There isn't much to be said about this movie that isn't disparaging. Josh Brolin plays Hex and his makeup looks good. I don't know what John Malkovich is trying to convey through his performance (grumble, grumble, kill 'em!), and Megan Fox can't act to save her thumbs. What Michael Shannon, Will Arnett, and Aidan Quinn were thinking of when they signed onto this film is beyond me.

The plot is simple enough: a confederate solider, Turnbull (Malkovich), wants to exact revenge on the US during centennial celebrations. He steals a doomsday-type weapon and plans to lay waste to the Capitol. The only person who can stop him is Hex because Hex killed Turnbull's son, who in turn murdered Hex's family and scarred his face.

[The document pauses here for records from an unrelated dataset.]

(* ===== verification/Precompile.v ===== *)
(** crates/precompile/src/lib.rs: the Balances (0x0800) and Staking (0x0801)
    precompiles.

    revm's journal, gas meter and standard precompiles are parameters
    ([RevmCall]); [JournalOk] states what the code relies on of them.  The
    staking state, shared behind a mutex, and the call context are threaded
    through the calls. *)
From S2P Require Import Prelude Types.

(** ** revm *)

(** The instruction results the code produces; the standard precompiles may
    return others. *)
Inductive InstructionResult :=
  | Return | Revert | PrecompileError | PrecompileOOG | OtherResult (code : Z).

Inductive CallInput :=
  | SharedBuffer (start stop : nat) (* a Range<usize> of the shared memory *)
  | CallBytes (bytes : list byte).

Record CallInputs := mkCallInputs {
  input : CallInput;
  call_gas_limit : Z;
  bytecode_address : Address;
  caller : Address;
  is_static : bool;
}.

Class RevmCall : Type := {
  Ctx : Type;
  (* context.journal_mut() *)
  DbError : Type;
  TransferError : Type;
  load_account : Ctx → Address → Ctx * result DbError U256; (* acc.data.info.balance *)
  transfer : Ctx → Address → Address → U256 → Ctx * result DbError (option TransferError);
  (* context.local() *)
  shared_memory_buffer_slice : Ctx → nat → nat → option (list byte);
  Gas : Type;
  gas_new : Z → Gas;
  record_cost : Gas → Z → Gas * bool;
}.

Record InterpreterResult `{RevmCall} := mkResult {
  result_of : InstructionResult;
  gas : Gas;
  output : list byte;
}.

Class EthPrecompilesTr `{RevmCall} : Type := {
  SpecId : Type;
  EthPrecompiles : Type;
  eth_new : SpecId → EthPrecompiles;
  eth_set_spec : EthPrecompiles → SpecId → EthPrecompiles * bool;
  eth_run : EthPrecompiles → Ctx → CallInputs → EthPrecompiles * Ctx * result string (option InterpreterResult);
  eth_warm_addresses : EthPrecompiles → list Address;
  eth_contains : EthPrecompiles → Address → bool;
}.

(** What the journal does to balances: a transfer that succeeds moves the amount,
    and it succeeds when the sender can pay and the receiver's balance does not
    overflow.  A transfer that fails changes nothing, except that revm, when the
    receiver's balance overflows, may already have debited the sender and leaves
    it so. *)
Class JournalOk `{EthPrecompilesTr} : Type := {
  balance_of : Ctx → Address → Z;
  balance_range c a : is_u256 (balance_of c a);
  load_account_balance c a b :
    (load_account c a).2 = Ok b → b = balance_of c a;
  load_account_frame c a x : balance_of (load_account c a).1 x = balance_of c x;
  transfer_done c f t n x :
    (transfer c f t n).2 = Ok None →
    n ≤ balance_of c f ∧
    balance_of (transfer c f t n).1 x =
      balance_of c x - (if decide (x = f) then n else 0) + (if decide (x = t) then n else 0);
  transfer_failed c f t n x :
    (transfer c f t n).2 ≠ Ok None →
    x ≠ f ∨ balance_of c f < n ∨ f = t ∨ balance_of c t + n < 2 ^ 256 →
    balance_of (transfer c f t n).1 x = balance_of c x;
  transfer_failed_sender c f t n :
    is_u256 n → (transfer c f t n).2 ≠ Ok None →
    balance_of c f - n ≤ balance_of (transfer c f t n).1 f ≤ balance_of c f;
  transfer_succeeds c f t n :
    is_u256 n → n ≤ balance_of c f → f = t ∨ balance_of c t + n < 2 ^ 256 → (transfer c f t n).2 = Ok None;
  gas_remaining : Gas → Z;
  gas_remaining_new l : gas_remaining (gas_new l) = l;
  record_cost_spec g n :
    gas_remaining (record_cost g n).1 = (if n <=? gas_remaining g then gas_remaining g - n else gas_remaining g) ∧
    (record_cost g n).2 = (n <=? gas_remaining g);
  eth_run_balances e c i x : balance_of (eth_run e c i).1.2 x = balance_of c x;
}.

(** ** Constants *)

Definition BALANCES_ADDR : Address := 0x0800.
Definition STAKING_ADDR : Address := 0x0801.
Definition PRECOMPILE_BASE_GAS : Z := 150.
Definition PRECOMPILE_WRITE_GAS : Z := 500.

Definition SEL_BALANCE_OF : list byte := byte_of_Z <$> [0x70; 0xa0; 0x82; 0x31].
Definition SEL_TRANSFER : list byte := byte_of_Z <$> [0xa9; 0x05; 0x9c; 0xbb].
Definition SEL_DELEGATE : list byte := byte_of_Z <$> [0x02; 0x6e; 0x40; 0x2b].
Definition SEL_UNBOND : list byte := byte_of_Z <$> [0xa5; 0xd0; 0x59; 0xca].
Definition SEL_GET_STAKE : list byte := byte_of_Z <$> [0x82; 0xdd; 0xa2; 0x2d].
Definition SEL_TOTAL_STAKE : list byte := byte_of_Z <$> [0xb2; 0x73; 0xfc; 0x9a].

(** ** StakingState *)

Record StakingState := mkStaking {
  delegations : gmap (Z * Z) Z; (* HashMap<(Address, Address), U256> *)
}.

Definition staking_new : StakingState := {| delegations := ∅ |}.

Definition delegate (s : StakingState) (delegator validator : Address) (amount : U256) : StakingState :=
  let entry := default 0 (delegations s !! (delegator, validator)) in
  {| delegations := <[(delegator, validator) := saturating_add 256 entry amount]> (delegations s) |}.

(** [entry(..).or_default()] leaves a zero entry behind on the error path. *)
Definition unbond (s : StakingState) (delegator validator : Address) (amount : U256)
    : StakingState * result string unit :=
  let entry := default 0 (delegations s !! (delegator, validator)) in
  if entry <? amount then
    ({| delegations := <[(delegator, validator) := entry]> (delegations s) |}, Err "insufficient delegation"%string)
  else
    ({| delegations := <[(delegator, validator) := saturating_sub entry amount]> (delegations s) |}, Ok tt).

Definition get_stake (s : StakingState) (delegator validator : Address) : U256 :=
  default 0 (delegations s !! (delegator, validator)).

Definition total_stake `{!HashIter (Z * Z) Z} (s : StakingState) (validator : Address) : U256 :=
  fold_left (λ acc kv, saturating_add 256 acc kv.2)
    (filter (λ kv, kv.1.2 = validator) (hash_iter (delegations s))) 0.

(** ** HotmintPrecompiles *)

Section Precompiles.
Context `{EthPrecompilesTr} `{!HashIter (Z * Z) Z}.

Record HotmintPrecompiles := mkPrecompiles {
  eth : EthPrecompiles;
  staking : StakingState; (* Arc<Mutex<StakingState>> *)
}.

Definition precompiles_new (spec : SpecId) (st : StakingState) : HotmintPrecompiles :=
  {| eth := eth_new spec; staking := st |}.

Definition set_spec (p : HotmintPrecompiles) (spec : SpecId) : HotmintPrecompiles * bool :=
  let '(e, b) := eth_set_spec (eth p) spec in ({| eth := e; staking := staking p |}, b).

Definition extract_input (context : Ctx) (inputs : CallInputs) : list byte :=
  match input inputs with
  | SharedBuffer start stop => default [] (shared_memory_buffer_slice context start stop)
  | CallBytes bytes => bytes
  end.

(** [&input[i..j]]; every use is behind a check that the input is long enough. *)
Definition slice (i j : nat) (bs : list byte) : list byte := take (j - i) (drop i bs).

Definition set_result (r : InterpreterResult) (code : InstructionResult) : InterpreterResult :=
  {| result_of := code; gas := gas r; output := output r |}.
Definition set_gas (r : InterpreterResult) (g : Gas) : InterpreterResult :=
  {| result_of := result_of r; gas := g; output := output r |}.
Definition set_output (r : InterpreterResult) (v : U256) : InterpreterResult :=
  {| result_of := result_of r; gas := gas r; output := to_be_bytes 32 v |}.

Definition result_new (inputs : CallInputs) : InterpreterResult :=
  {| result_of := Return; gas := gas_new (call_gas_limit inputs); output := [] |}.

(** The two early returns every arm starts with: an input too short, and a gas
    limit below the cost. *)
Definition charged {A} (len : nat) (cost : Z) (inp : list byte) (r : InterpreterResult)
    (stop : InterpreterResult → A) (go : InterpreterResult → A) : A :=
  if (length inp <? len)%nat then stop (set_result r PrecompileError)
  else
    let '(g, paid) := record_cost (gas r) cost in
    let r := set_gas r g in
    if negb paid then stop (set_result r PrecompileOOG) else go r.

Definition run_balances (p : HotmintPrecompiles) (context : Ctx) (inputs : CallInputs) : Ctx * InterpreterResult :=
  let inp := extract_input context inputs in
  let result := result_new inputs in
  if (length inp <? 4)%nat then (context, set_result result PrecompileError) else
  let selector := take 4 inp in
  if decide (selector = SEL_BALANCE_OF) then
    charged 36 PRECOMPILE_BASE_GAS inp result (pair context) (λ result,
      let addr := address_from_slice (slice 16 36 inp) in
      let '(context, acc) := load_account context addr in
      let balance := match acc with Ok b => b | Err _ => 0 end in
      (context, set_output result balance))
  else if decide (selector = SEL_TRANSFER) then
    charged 68 PRECOMPILE_WRITE_GAS inp result (pair context) (λ result,
      let to := address_from_slice (slice 16 36 inp) in
      let amount := from_be_bytes (slice 36 68 inp) in
      match transfer context (caller inputs) to amount with
      | (context, Ok None) => (context, set_output result 1)
      | (context, Ok (Some _)) => (context, set_output (set_result result Revert) 0)
      | (context, Err _) => (context, set_output (set_result result Revert) 0)
      end)
  else (context, set_result result PrecompileError).

Definition with_staking (p : HotmintPrecompiles) (st : StakingState) : HotmintPrecompiles :=
  {| eth := eth p; staking := st |}.

Definition run_staking (p : HotmintPrecompiles) (context : Ctx) (inputs : CallInputs)
    : HotmintPrecompiles * Ctx * InterpreterResult :=
  let inp := extract_input context inputs in
  let result := result_new inputs in
  if (length inp <? 4)%nat then (p, context, set_result result PrecompileError) else
  let selector := take 4 inp in
  if decide (selector = SEL_DELEGATE) then
    charged 68 PRECOMPILE_WRITE_GAS inp result (pair (p, context)) (λ result,
      let validator := address_from_slice (slice 16 36 inp) in
      let amount := from_be_bytes (slice 36 68 inp) in
      let delegator := caller inputs in
      match transfer context delegator STAKING_ADDR amount with
      | (context, Ok None) =>
        (with_staking p (delegate (staking p) delegator validator amount), context, set_output result 1)
      | (context, _) => (p, context, set_output (set_result result Revert) 0)
      end)
  else if decide (selector = SEL_UNBOND) then
    charged 68 PRECOMPILE_WRITE_GAS inp result (pair (p, context)) (λ result,
      let validator := address_from_slice (slice 16 36 inp) in
      let amount := from_be_bytes (slice 36 68 inp) in
      let delegator := caller inputs in
      let '(st, r) := unbond (staking p) delegator validator amount in
      let p := with_staking p st in
      if negb (is_ok r) then (p, context, set_output (set_result result Revert) 0) else
      match transfer context STAKING_ADDR delegator amount with
      | (context, Ok None) => (p, context, set_output result 1)
      | (context, _) => (p, context, set_output (set_result result Revert) 0)
      end)
  else if decide (selector = SEL_GET_STAKE) then
    charged 68 PRECOMPILE_BASE_GAS inp result (pair (p, context)) (λ result,
      let delegator := address_from_slice (slice 16 36 inp) in
      let validator := address_from_slice (slice 48 68 inp) in
      (p, context, set_output result (get_stake (staking p) delegator validator)))
  else if decide (selector = SEL_TOTAL_STAKE) then
    charged 36 PRECOMPILE_BASE_GAS inp result (pair (p, context)) (λ result,
      let validator := address_from_slice (slice 16 36 inp) in
      (p, context, set_output result (total_stake (staking p) validator)))
  else (p, context, set_result result PrecompileError).

Definition run (p : HotmintPrecompiles) (context : Ctx) (inputs : CallInputs)
    : HotmintPrecompiles * Ctx * result string (option InterpreterResult) :=
  let target := bytecode_address inputs in
  if target =? BALANCES_ADDR then
    let '(context, r) := run_balances p context inputs in (p, context, Ok (Some r))
  else if target =? STAKING_ADDR then
    let '(p, context, r) := run_staking p context inputs in (p, context, Ok (Some r))
  else
    let '(e, context, r) := eth_run (eth p) context inputs in
    ({| eth := e; staking := staking p |}, context, r).

Definition warm_addresses (p : HotmintPrecompiles) : list Address :=
  eth_warm_addresses (eth p) ++ [BALANCES_ADDR; STAKING_ADDR].

Definition contains (p : HotmintPrecompiles) (address : Address) : bool :=
  (address =? BALANCES_ADDR) || (address =? STAKING_ADDR) || eth_contains (eth p) address.
End Precompiles.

The story forgoes much of Hex's comic-inspired origin; the screenwriters (of Crank fame) opt instead to create their own. This includes granting Hex some zombie conversation powers. In addition, the script is filled with such inane dialogue, contrived plot devices, and barely there essence it makes a SyFy film strong in comparison. At a crisp 81 minutes, there's little time for exposition, just choppy action sequence after surreal metaphor-ish fight scene between Turnbull and Hex after washed-out close-up of Fox. Skip it.

Jesse Eisenberg continues his ascent to the top of quality young actors with a tender portrayal of a Hasidic Jew in New York during the late 90s. Eisenberg plays Sam Gold, a young man who lives with his parents, works at his father's shop and hopes to marry soon and strike out on his own.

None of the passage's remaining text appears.